(* ===== verification/EventJournal.v ===== *)
(** The writer of the event journal ([src/lib/db-writer.ts]): an event is
    appended once, in one transaction with its trace, the wake of the exact Task
    it is addressed to, the pairs it opens and closes, and what it projects.

    [Hub] is the part of the database the writer touches: the journal, the Task
    stores of all Apps, and the projected tables.  Files of event bodies are
    written inside the transaction and stay when it is rolled back.  The retries
    of a locked database are not modelled. *)
From S2P Require Import Prelude Json TaskState TaskTree Transaction ResourceStore Records Time TaskEvents Effects.
From S2P Require Import EventEnvelope EventLog EventTraces EventProjections EventAdmission.

Module EventJournal.
Import ResourceStore Time TaskEvents Effects EventEnvelope EventLog EventTraces EventProjections.

#[local] Existing Instances EventAdmission.PlanStatus_eq_dec EventAdmission.CommandStatus_eq_dec.

Record Hub : Type := mkHub {
  log : Log;
  stores : gmap string store;
  tables : Tables }.

Definition set_log (x : Log) (h : Hub) : Hub := mkHub x (stores h) (tables h).
Definition set_stores (x : gmap string store) (h : Hub) : Hub := mkHub (log h) x (tables h).
Definition set_tables (x : Tables) (h : Hub) : Hub := mkHub (log h) (stores h) x.

Definition onLog (f : Log -> Log) : E Hub unit := writes (fun h => set_log (f (log h)) h).

(** [BEGIN ... COMMIT], or a savepoint of the caller's transaction; a throw rolls
    the tables back, not the files. *)
Definition eventWrite {A} (m : E Hub A) : E Hub A := fun h =>
  match m h with
  | (Done a, h') => (Done a, h')
  | (Raise c e, h') => (Raise c e, set_log (set_files (files (log h')) (log h)) h)
  end.

(** ** Idempotency *)

(** The row of the unique index [idx_events_idempotency]. *)
Definition keyedRow (l : Log) (type ingress scope key : string) : option (Z * StoredEvent) :=
  head (filter (fun e =>
    let c := se_columns e.2 in
    String.eqb (ec_event_type c) type && String.eqb (ec_ingress_source c) ingress && String.eqb (ec_idempotency_scope c) scope &&
    bool_decide (ec_idempotency_key c = Some key) && negb (String.eqb key "") = true) (map_to_list (rows l))).

(** The fields of the first publication, on the event sent again. *)
Definition restoredFields (l : Log) (id : Z) (c : EventColumns) (fields : obj json) : obj json :=
  spread fields (field "source" (JStr <$> ec_source c) ++ field "owner" (JStr <$> ec_owner c) ++
                 [("timestamp", JNum (num (ec_timestamp c)))] ++
                 field "trace" (tm_trace <$> readEventTraceMetadata l id)).

Definition isNoop (r : option DeliveryRoute) : bool := bool_decide (r = Some noop).

(** The receipt of an event that is already stored. *)
Definition retried (l : Log) (id : Z) (stored : StoredEvent) (event : AgentEvent) : AgentEvent :=
  let c := se_columns stored in
  let r := se_receipt stored in
  let waiting := bool_decide (rc_app_admission_pending r = Some true) in
  let accepted := bool_decide (rc_delivery_status r = ds_accepted) in
  let appOnly := waiting && accepted && negb (isNoop (rc_delivery_route r)) in
  let again := negb accepted || isNoop (rc_delivery_route r) in
  let event := with_rowId id (with_fields (restoredFields l id c (ev_fields event)) event) in
  let event := match rc_accepted_by r with
               | Some by_ =>
                   if negb waiting && accepted && negb (isNoop (rc_delivery_route r))
                   then with_delivery (Some (mkDelivery by_ (rc_delivery_route r) None false)) event else event
               | None => event
               end in
  with_retry true (ec_record_only c) (ev_redelivery event || appOnly || again) (ev_appRedelivery event || appOnly) event.

(** ** The fence of a Task emission *)

Definition ownsEmission (now : Z) (f : EventTaskEmissionFence) (h : Hub) : bool :=
  match stores h !! fn_appId f with
  | None => false
  | Some s =>
      match tasks s !! fn_taskId f, ResourceStore.attempts s !! fn_attemptId f with
      | Some t, Some a =>
          bool_decide (row_current_attempt_id t = Some (fn_attemptId f)) && bool_decide (m_authority s = Some "resources") &&
          (row_generation t =? fn_taskGeneration f) && (ar_task_generation a =? fn_taskGeneration f) &&
          bool_decide (ar_attempt_state a = at_running) && (now <? default 0 (ar_lease_until a))
      | _, _ => false
      end
  end.

Definition staleEmission (f : EventTaskEmissionFence) : string :=
  "Task emission fence rejected stale attempt " +:+ fn_attemptId f +:+ " for " +:+ fn_appId f +:+ "/" +:+ fn_taskId f +:+ "@" +:+
  show_Z (fn_taskGeneration f).

(** ** Waking the exact Task *)

Definition wakeRow (taskId : string) (canonical : obj json) (observedAt : Z) (row : TaskRow) : TaskRow :=
  let observedAtIso := toISOString observedAt in
  let previousEvents := match row_trigger row with Some t => triggerEvents t | None => [] end in
  let trigger := mkTrigger taskId (row_generation row)
    (match row_trigger row with Some t => tr_resourceVersion t + 1 | None => 1 end)
    (Some (previousEvents ++ [mkTriggerEvent canonical observedAtIso])) canonical observedAtIso in
  let version := row_resource_version row + 1 in
  let resource := row_resource row in
  mkRow (row_generation row) version (row_observed_generation row) (row_phase row) (row_lane row) true true
    (row_next_check_at row) (row_lease_until row) (row_current_attempt_id row) observedAt
    (with_metadata (with_md_resourceVersion version (metadata resource)) resource) (Some trigger).

(** [INSERT OR IGNORE INTO app_task_events]. *)
Definition noteEvent (taskId : string) (eventId observedAt : Z) (s : store) : store :=
  let key := (taskId, "event:" +:+ show_Z eventId) in
  match ResourceStore.events s !! key with
  | Some _ => s
  | None => ResourceStore.set_events (<[key := observedAt]> (ResourceStore.events s)) s
  end.

Definition wakeStore (taskId : string) (canonical : obj json) (eventId observedAt : Z) (s : store) : store :=
  bumpRevision (set_tasks (alter (wakeRow taskId canonical observedAt) taskId (tasks s)) (noteEvent taskId eventId observedAt s)).

Definition persistExactTaskWake (fields target : obj json) (eventId observedAt : Z) : E Hub unit :=
  match readTaskEventTarget (Some (JObj target)) with
  | Some (mkAddress (Some appId) taskId) =>
      found ← reads (fun h => stores h !! appId);
      match found with
      | Some s =>
          if negb (bool_decide (m_authority s = Some "resources")) then mret tt
          else if bool_decide (tasks s !! taskId = None)
          then throw ("Task emission target does not exist: " +:+ appId +:+ "/" +:+ taskId)
          else writes (fun h => set_stores (<[appId := wakeStore taskId (obj_set "eventId" (JNum (num eventId)) fields) eventId
                                                      observedAt s]> (stores h)) h)
      | None => mret tt
      end
  | _ => mret tt
  end.

(** ** Pairs *)

Definition isLive (p : PairRow) : bool := bool_decide (pw_status p = pr_open) || bool_decide (pw_status p = pr_orphan).

Definition closePair (closeEventId closedAt : Z) (note : string) (p : PairRow) : PairRow :=
  mkPairRow (pw_pair_name p) (pw_correlation_key p) (pw_open_event_id p) (Some closeEventId) (pw_owner p) pr_closed
    (pw_opened_at p) (pw_expected_close_at p) (Some closedAt) (Some note).

(** Closing the live pairs that match; [COALESCE(note, note')]. *)
Definition closePairs (matches : PairRow -> bool) (closeEventId closedAt : Z) (note : string) (l : Log) : Log :=
  set_pairs (map (fun p => if isLive p && matches p then closePair closeEventId closedAt (default note (pw_note p)) p else p) (pairs l)) l.

Definition livePairs (matches : PairRow -> bool) (l : Log) : list PairRow := filter (fun p => isLive p && matches p = true) (pairs l).

(** The pairs are closed, then each closure joins the trace. *)
Definition closeWithTrace (matches : PairRow -> bool) (closeEventId closedAt : Z) (note : string) (l : Log) : Log :=
  fold_left (fun l p => persistEventClosure closeEventId (pw_open_event_id p) (pw_pair_name p) closedAt l)
    (livePairs matches l) (closePairs matches closeEventId closedAt note l).

Definition closePairForFollowup (payload : obj json) (closeEventId closedAt : Z) (l : Log) : Log :=
  let n := openEventIdOf payload in
  if isInteger n && (0 <? number_to_Z n)
  then closeWithTrace (fun p => pw_open_event_id p =? number_to_Z n) closeEventId closedAt "closed by follow-up event" l
  else l.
——————
— YOUR INSTRUCTIONS —
Across the listing, how many lines contain "wakeStore"? State the number and nothing else.

— SOLUTION TO THE PROBLEM —
2